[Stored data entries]
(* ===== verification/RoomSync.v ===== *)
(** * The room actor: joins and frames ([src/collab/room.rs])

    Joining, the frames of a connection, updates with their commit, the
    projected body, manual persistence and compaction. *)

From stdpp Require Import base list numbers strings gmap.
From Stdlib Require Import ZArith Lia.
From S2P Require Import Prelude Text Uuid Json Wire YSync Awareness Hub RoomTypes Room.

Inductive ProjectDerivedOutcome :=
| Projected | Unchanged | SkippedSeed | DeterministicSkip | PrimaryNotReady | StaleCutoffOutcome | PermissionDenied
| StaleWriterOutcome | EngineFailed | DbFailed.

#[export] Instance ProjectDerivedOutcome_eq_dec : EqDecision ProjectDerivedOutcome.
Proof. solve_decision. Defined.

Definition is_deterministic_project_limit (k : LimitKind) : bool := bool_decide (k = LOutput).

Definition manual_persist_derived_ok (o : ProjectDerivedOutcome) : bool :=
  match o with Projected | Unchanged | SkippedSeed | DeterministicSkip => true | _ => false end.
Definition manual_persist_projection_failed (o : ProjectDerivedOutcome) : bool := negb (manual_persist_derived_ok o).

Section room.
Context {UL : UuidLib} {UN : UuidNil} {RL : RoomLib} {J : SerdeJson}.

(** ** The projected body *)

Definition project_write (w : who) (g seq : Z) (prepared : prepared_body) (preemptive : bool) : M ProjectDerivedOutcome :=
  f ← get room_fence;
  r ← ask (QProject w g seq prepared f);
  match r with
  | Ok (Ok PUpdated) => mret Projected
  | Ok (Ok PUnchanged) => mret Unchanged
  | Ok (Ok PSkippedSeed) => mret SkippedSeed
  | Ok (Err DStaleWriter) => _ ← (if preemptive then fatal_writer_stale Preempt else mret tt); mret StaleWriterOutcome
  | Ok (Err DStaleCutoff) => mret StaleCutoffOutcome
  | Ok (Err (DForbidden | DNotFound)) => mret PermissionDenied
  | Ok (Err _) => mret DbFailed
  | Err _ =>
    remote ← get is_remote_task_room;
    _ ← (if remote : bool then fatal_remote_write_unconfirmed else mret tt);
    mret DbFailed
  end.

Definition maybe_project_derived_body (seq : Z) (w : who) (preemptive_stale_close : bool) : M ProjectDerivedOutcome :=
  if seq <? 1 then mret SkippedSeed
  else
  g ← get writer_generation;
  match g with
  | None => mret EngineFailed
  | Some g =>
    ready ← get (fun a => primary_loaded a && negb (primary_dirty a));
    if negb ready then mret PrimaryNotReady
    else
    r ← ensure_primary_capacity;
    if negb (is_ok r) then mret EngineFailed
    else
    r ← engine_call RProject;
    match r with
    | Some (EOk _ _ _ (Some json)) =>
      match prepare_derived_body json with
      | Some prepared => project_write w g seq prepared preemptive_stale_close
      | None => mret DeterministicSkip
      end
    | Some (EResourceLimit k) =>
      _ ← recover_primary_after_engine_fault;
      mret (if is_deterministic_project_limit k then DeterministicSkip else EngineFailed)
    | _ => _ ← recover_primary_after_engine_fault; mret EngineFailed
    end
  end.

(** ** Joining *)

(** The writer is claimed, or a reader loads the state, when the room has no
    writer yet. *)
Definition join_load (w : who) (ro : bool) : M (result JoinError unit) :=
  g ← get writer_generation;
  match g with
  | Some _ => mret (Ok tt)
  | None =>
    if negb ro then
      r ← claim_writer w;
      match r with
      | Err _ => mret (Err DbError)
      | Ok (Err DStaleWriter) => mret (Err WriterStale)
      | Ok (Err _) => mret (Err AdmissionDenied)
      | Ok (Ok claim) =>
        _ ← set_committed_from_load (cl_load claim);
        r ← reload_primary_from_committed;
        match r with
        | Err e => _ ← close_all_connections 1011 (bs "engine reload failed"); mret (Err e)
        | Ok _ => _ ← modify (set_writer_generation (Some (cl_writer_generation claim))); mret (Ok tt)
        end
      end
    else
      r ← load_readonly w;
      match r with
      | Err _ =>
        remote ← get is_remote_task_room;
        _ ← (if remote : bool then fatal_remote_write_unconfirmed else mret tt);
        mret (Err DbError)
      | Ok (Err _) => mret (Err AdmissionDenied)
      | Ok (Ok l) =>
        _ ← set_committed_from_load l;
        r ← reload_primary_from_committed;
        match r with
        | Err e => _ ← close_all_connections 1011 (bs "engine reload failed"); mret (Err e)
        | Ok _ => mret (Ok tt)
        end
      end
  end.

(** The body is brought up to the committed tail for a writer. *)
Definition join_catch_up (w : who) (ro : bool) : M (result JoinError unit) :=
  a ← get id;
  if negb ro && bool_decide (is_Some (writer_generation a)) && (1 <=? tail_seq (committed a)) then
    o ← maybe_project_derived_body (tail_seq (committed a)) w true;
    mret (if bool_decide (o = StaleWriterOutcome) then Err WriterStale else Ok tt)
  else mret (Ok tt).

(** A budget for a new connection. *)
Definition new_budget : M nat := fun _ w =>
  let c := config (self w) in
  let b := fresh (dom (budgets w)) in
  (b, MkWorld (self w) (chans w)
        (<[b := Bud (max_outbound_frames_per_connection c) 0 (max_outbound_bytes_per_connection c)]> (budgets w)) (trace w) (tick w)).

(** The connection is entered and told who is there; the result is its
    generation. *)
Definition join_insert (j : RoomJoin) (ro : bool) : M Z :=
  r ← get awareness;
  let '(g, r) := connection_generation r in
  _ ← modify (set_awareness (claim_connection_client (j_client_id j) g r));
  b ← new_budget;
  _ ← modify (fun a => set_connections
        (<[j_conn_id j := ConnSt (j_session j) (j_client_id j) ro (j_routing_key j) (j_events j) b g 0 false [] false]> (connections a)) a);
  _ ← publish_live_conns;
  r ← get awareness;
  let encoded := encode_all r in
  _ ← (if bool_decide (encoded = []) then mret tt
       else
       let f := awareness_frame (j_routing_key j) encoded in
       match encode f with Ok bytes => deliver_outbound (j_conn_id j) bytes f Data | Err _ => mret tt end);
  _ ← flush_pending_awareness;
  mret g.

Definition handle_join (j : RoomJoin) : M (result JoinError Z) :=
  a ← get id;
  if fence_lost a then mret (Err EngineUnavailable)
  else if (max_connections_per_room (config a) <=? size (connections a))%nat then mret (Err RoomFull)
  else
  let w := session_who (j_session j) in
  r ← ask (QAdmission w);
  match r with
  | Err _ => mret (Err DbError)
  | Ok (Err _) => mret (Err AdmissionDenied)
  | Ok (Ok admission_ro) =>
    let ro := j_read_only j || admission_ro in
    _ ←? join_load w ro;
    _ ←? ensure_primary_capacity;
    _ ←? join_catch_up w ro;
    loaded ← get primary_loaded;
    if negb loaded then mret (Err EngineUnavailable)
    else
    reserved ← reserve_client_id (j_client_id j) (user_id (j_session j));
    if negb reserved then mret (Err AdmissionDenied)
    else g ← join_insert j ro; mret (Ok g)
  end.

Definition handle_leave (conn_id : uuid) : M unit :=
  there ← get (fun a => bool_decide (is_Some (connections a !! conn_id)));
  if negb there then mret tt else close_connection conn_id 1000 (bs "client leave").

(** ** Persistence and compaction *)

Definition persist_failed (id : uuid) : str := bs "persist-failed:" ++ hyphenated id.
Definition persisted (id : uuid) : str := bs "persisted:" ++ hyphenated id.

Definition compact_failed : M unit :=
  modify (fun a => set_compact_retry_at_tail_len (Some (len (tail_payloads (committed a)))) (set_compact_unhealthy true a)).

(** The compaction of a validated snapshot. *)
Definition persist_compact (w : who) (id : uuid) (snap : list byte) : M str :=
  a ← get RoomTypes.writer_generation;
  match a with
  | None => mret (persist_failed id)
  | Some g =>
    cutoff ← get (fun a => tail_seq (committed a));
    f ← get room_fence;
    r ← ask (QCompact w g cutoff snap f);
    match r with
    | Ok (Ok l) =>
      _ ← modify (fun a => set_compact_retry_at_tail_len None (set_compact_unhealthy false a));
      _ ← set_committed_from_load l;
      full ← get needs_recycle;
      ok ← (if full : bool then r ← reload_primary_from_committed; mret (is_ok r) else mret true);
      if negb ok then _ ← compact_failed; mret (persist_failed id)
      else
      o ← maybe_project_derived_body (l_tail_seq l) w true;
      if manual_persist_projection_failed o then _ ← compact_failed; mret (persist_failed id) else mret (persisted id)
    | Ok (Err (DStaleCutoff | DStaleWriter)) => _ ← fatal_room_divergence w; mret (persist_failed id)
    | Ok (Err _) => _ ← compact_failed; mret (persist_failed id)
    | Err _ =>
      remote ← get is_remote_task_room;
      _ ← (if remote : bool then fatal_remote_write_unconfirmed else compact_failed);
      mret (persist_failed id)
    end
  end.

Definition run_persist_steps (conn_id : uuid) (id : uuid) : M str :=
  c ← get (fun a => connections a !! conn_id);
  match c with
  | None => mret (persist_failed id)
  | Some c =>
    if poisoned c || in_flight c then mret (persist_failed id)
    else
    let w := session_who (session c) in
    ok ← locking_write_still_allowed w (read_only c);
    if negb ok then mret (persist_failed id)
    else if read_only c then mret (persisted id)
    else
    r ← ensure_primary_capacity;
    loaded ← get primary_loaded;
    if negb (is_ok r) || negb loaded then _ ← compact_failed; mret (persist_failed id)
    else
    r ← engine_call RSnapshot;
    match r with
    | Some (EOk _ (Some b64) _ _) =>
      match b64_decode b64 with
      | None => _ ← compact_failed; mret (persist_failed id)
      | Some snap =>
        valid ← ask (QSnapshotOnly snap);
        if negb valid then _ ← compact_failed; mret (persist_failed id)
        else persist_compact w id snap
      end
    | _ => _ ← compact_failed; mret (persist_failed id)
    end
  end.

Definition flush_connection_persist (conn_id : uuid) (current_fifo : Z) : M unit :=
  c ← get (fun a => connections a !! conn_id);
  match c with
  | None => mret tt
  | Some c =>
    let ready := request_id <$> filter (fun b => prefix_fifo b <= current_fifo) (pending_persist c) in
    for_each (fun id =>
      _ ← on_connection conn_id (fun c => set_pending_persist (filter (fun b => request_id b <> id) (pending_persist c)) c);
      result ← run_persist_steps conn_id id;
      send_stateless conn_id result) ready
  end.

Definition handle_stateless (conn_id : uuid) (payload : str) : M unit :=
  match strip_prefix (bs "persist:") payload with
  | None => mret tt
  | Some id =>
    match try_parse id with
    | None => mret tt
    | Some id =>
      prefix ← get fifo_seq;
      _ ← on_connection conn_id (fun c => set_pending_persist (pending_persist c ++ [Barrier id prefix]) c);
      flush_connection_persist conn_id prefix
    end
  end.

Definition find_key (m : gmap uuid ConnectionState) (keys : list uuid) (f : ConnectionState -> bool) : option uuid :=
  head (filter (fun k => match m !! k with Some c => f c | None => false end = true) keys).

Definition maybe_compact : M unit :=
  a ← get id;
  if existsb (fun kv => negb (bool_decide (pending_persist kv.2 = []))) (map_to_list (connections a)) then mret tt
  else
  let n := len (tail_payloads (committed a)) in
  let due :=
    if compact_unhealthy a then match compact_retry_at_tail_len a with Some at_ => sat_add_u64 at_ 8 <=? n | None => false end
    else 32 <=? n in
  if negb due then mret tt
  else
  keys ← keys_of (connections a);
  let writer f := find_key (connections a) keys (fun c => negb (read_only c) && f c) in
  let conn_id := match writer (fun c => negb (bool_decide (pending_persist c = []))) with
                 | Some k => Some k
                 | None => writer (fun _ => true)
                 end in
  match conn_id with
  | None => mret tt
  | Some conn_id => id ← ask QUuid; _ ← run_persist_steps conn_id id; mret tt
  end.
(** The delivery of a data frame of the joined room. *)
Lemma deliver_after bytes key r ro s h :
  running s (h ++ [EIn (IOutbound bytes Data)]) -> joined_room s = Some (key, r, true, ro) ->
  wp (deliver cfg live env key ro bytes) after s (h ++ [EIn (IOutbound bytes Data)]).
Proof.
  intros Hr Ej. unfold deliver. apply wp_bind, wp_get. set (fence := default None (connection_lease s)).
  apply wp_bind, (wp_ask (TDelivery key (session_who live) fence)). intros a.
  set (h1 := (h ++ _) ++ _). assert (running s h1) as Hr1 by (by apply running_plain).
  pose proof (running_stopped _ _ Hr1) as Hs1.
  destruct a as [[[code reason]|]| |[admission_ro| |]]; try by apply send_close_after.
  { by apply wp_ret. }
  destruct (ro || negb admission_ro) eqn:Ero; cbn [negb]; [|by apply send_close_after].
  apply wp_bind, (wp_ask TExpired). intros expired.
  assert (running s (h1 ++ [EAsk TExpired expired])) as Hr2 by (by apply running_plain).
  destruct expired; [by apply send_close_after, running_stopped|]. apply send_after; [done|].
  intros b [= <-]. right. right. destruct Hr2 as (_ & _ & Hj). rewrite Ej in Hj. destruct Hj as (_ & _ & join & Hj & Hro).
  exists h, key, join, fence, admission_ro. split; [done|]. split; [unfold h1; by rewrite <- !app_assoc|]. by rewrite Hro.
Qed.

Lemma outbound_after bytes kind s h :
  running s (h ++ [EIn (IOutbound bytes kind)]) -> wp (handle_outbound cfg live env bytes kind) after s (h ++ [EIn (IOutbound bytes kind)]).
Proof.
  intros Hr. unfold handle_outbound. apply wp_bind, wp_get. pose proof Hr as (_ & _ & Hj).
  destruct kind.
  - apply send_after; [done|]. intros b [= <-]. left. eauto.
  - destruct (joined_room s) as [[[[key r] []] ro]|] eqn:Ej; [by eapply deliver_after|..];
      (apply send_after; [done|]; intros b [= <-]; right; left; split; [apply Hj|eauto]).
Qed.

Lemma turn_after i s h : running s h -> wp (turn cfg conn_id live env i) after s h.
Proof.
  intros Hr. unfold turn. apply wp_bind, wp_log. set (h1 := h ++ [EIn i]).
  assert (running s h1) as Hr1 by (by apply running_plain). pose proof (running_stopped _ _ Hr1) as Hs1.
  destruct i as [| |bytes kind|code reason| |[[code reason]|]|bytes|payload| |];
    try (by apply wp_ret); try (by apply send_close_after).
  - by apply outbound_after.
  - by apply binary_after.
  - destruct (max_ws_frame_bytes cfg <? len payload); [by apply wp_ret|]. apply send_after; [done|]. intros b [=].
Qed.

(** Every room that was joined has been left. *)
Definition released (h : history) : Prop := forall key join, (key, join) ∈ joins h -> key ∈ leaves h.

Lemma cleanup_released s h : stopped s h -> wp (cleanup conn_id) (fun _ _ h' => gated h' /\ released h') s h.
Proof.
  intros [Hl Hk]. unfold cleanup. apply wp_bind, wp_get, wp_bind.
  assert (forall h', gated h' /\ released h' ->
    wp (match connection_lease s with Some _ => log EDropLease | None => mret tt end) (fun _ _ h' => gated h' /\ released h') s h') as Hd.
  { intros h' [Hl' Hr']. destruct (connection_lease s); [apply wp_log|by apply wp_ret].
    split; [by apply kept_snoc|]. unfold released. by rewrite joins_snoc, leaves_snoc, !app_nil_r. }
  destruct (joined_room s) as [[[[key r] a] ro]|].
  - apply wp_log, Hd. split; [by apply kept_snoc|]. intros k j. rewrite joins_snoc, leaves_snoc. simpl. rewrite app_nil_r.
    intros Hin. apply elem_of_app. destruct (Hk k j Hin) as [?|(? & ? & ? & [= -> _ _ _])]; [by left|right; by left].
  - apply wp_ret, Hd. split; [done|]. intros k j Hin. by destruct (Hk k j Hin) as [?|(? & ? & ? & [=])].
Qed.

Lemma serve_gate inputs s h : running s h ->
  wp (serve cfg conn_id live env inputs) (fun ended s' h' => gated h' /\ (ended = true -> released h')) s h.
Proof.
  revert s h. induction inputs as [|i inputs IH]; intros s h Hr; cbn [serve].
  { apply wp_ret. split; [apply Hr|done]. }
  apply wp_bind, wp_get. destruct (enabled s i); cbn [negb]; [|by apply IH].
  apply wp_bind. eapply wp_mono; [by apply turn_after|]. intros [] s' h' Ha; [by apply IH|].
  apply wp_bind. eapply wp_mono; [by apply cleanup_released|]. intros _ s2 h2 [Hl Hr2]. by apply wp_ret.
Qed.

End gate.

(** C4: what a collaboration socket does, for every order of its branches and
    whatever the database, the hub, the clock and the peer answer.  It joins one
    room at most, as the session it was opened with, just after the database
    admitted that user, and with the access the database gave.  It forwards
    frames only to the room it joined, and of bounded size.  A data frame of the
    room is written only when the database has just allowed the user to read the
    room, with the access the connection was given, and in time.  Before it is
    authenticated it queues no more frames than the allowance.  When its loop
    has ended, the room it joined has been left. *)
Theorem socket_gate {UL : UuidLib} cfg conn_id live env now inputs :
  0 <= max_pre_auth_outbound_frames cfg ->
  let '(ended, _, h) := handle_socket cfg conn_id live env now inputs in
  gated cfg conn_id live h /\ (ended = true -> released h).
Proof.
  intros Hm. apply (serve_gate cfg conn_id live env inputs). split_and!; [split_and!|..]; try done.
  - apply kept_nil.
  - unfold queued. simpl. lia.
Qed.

> **YOUR INSTRUCTIONS**: Only a number should be returned: the count of lines above that include "TExpired".

> **RESPONSE**: 2